This document provides an overview of the services that Cloud Monitoring provides. These services can help you to understand the behavior, health, and performance of your applications and of other Google Cloud services. Cloud Monitoring automatically collects and stores performance information for most Google Cloud services. You can collect Prometheus metrics by using Google Cloud Managed Service for Prometheus. If you install the Ops Agent on your Compute Engine virtual machines (VMs), then you can collect metrics and logs from your applications and from third-party applications.
The alerting, testing, and visualization services provided by Cloud Monitoring help you answer important questions like the following:
- What is the load on my service?
- Is my website responding correctly?
- Is my service performing well?
Cloud Monitoring provides both Google Cloud console and API support for most of
its services. Some services also support the Google Cloud CLI or
Terraform. The Cloud Monitoring API reference pages, such as the page
alertPolicies.list
,
let you experiment with API calls directly from the reference page.
Cloud Monitoring services
Cloud Monitoring provides different services that you can use to understand the health and performance of your applications, and of the other Google Cloud services that you use.
Alerts and notifications
To be notified when the value of a performance metric meets criteria that you define, create an alerting policy. The alerting policy includes the list of people or groups who are to receive notifications. Monitoring supports common notification channels, including email, Cloud Mobile App, and services such as PagerDuty or Slack. For example, you might create an alerting policy so that you are notified when the CPU utilization of a VM exceeds 80%.
Each notification includes relevant information about a failure, and it includes a link to an incident. An incident is a persistent record that stores information that you can use to troubleshoot the failure. Typically, a record lists the status of the incident, links to logs, a chart of the recorded metric data, labels, and duration.

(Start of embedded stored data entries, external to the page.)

(** * commit-buddy: a shallow embedding of [server.py]

    The server exposes four tools over a git working tree: [get_git_diff],
    [stage_all], [generate_commit_message] and [commit_and_push].  Text is
    modelled as lists of characters, the regular expressions of
    [SECRET_PATTERNS] by a backtracking matcher with greedy repetition, and
    the calls that leave the process (the git subprocess, the environment,
    the completion service, standard output) by a state-and-exception monad
    that threads the outside world and records every call in a trace. *)

From Stdlib Require Import String Ascii List Bool Arith ZArith Lia.
From Stdlib Require Import DecimalString.
Import ListNotations.

Local Open Scope list_scope.

(** ** Text *)

(** A Python [str] whose code points are below 256: one [ascii] per code
    point. *)
Definition str : Type := list ascii.

Definition lit (s : string) : str := list_ascii_of_string s.

Definition chr (n : nat) : ascii := ascii_of_nat n.
Definition ord (c : ascii) : nat := nat_of_ascii c.

Definition NL : ascii := chr 10.
Definition SP : ascii := chr 32.

Definition str_eqb (a b : str) : bool :=
  if list_eq_dec ascii_dec a b then true else false.

(** Python truthiness of a string and of an optional string. *)
Definition truthy (s : str) : bool :=
  match s with [] => false | _ :: _ => true end.

Definition truthy_opt (o : option str) : bool :=
  match o with Some s => truthy s | None => false end.

(** [a or b] on an optional string with a string default. *)
Definition or_else (o : option str) (d : str) : str :=
  match o with
  | Some (c :: s) => c :: s
  | _ => d
  end.

(** [str.isspace] on one character: the whitespace code points below 256. *)
Definition isspace (c : ascii) : bool :=
  let n := ord c in
  ((9 <=? n) && (n <=? 13)) || ((28 <=? n) && (n <=? 32))
  || (n =? 133) || (n =? 160).

Fixpoint lstrip_by (p : ascii -> bool) (s : str) : str :=
  match s with
  | c :: s' => if p c then lstrip_by p s' else s
  | [] => []
  end.

Definition rstrip_by (p : ascii -> bool) (s : str) : str :=
  rev (lstrip_by p (rev s)).

Definition strip_by (p : ascii -> bool) (s : str) : str :=
  rstrip_by p (lstrip_by p s).

(** [s.strip()] *)
Definition strip (s : str) : str := strip_by isspace s.

(** [s.strip("`")] *)
Definition strip_backticks (s : str) : str :=
  strip_by (fun c => Ascii.eqb c (chr 96)) s.

(** [s.startswith(p)] *)
Fixpoint startswith (s p : str) {struct p} : bool :=
  match p, s with
  | [], _ => true
  | a :: p', b :: s' => Ascii.eqb a b && startswith s' p'
  | _ :: _, [] => false
  end.

(** [sep.join(parts)] *)
Fixpoint join (sep : str) (parts : list str) : str :=
  match parts with
  | [] => []
  | [x] => x
  | x :: rest => x ++ sep ++ join sep rest
  end.

(** The line boundaries of [str.splitlines] below code point 256. *)
Definition is_linebreak (c : ascii) : bool :=
  let n := ord c in
  ((10 <=? n) && (n <=? 13)) || ((28 <=? n) && (n <=? 30)) || (n =? 133).

(** [s.splitlines()]: [cur] is the current line, reversed; [after_cr] tells
    that the previous character was a carriage return, so that a line feed
    right after it belongs to the same boundary. *)
Fixpoint splitlines_aux (after_cr : bool) (cur : str) (s : str) : list str :=
  match s with
  | [] => match cur with [] => [] | _ => [rev cur] end
  | c :: s' =>
      if (ord c =? 10) && after_cr then splitlines_aux false [] s'
      else if is_linebreak c then rev cur :: splitlines_aux (ord c =? 13) [] s'
      else splitlines_aux false (c :: cur) s'
  end.

Definition splitlines (s : str) : list str := splitlines_aux false [] s.

(** [x in xs] for a list of strings. *)
Definition str_in (x : str) (xs : list str) : bool := existsb (str_eqb x) xs.

(** [s[:limit]] for a Python integer [limit]: a negative limit counts from
    the end of the string. *)
Definition slice_to (limit : Z) (s : str) : str :=
  if (0 <=? limit)%Z then firstn (Z.to_nat limit) s
  else firstn (length s - Z.to_nat (- limit)) s.

(** [str(n)] for a Python integer. *)
Definition str_of_int (n : Z) : str := lit (NilZero.string_of_int (Z.to_int n)).

(** ** Regular expressions

    The five patterns of [SECRET_PATTERNS] are sequences of single-character
    classes under a repetition: a literal is a class repeated once, [x?] is
    zero or one, [x*] zero or more, [x+] one or more, [x{n,}] at least [n].
    Groups only capture, and no replacement refers to a group. *)

Record node : Type := Rep {
  cls : ascii -> bool;     (* the character class *)
  lo : nat;                (* least number of repetitions *)
  hi : option nat          (* greatest number, [None] for no bound *)
}.

Definition regex : Type := list node.

(** One more repetition allowed, and the bound that is left after it. *)
Definition more (h : option nat) : bool :=
  match h with Some 0 => false | _ => true end.

Definition less (h : option nat) : option nat :=
  match h with Some n => Some (pred n) | None => None end.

The alerting service is integrated with many Google Cloud services. When these integrations exist, you might see a panel that lists recommended alerts, or you might see a button on a chart that lets you create an alerting policy. In both cases, the alerting policies are pre-configured, you only specify the list of people or groups to be notified.
You can create and manage alerting policies by using the Google Cloud console, the Cloud Monitoring API, the Google Cloud CLI, or Terraform.
Proactive monitoring and validation
To test the availability, consistency, and performance of your services, applications, web pages, and APIs, create synthetic monitors. For example, you can probe HTTP, HTTPS, and TCP endpoints for responsiveness with uptime checks, and then get notified when an endpoint fails to respond. You can also create a broken-link checker to crawl a web page and then notify you when broken links are detected.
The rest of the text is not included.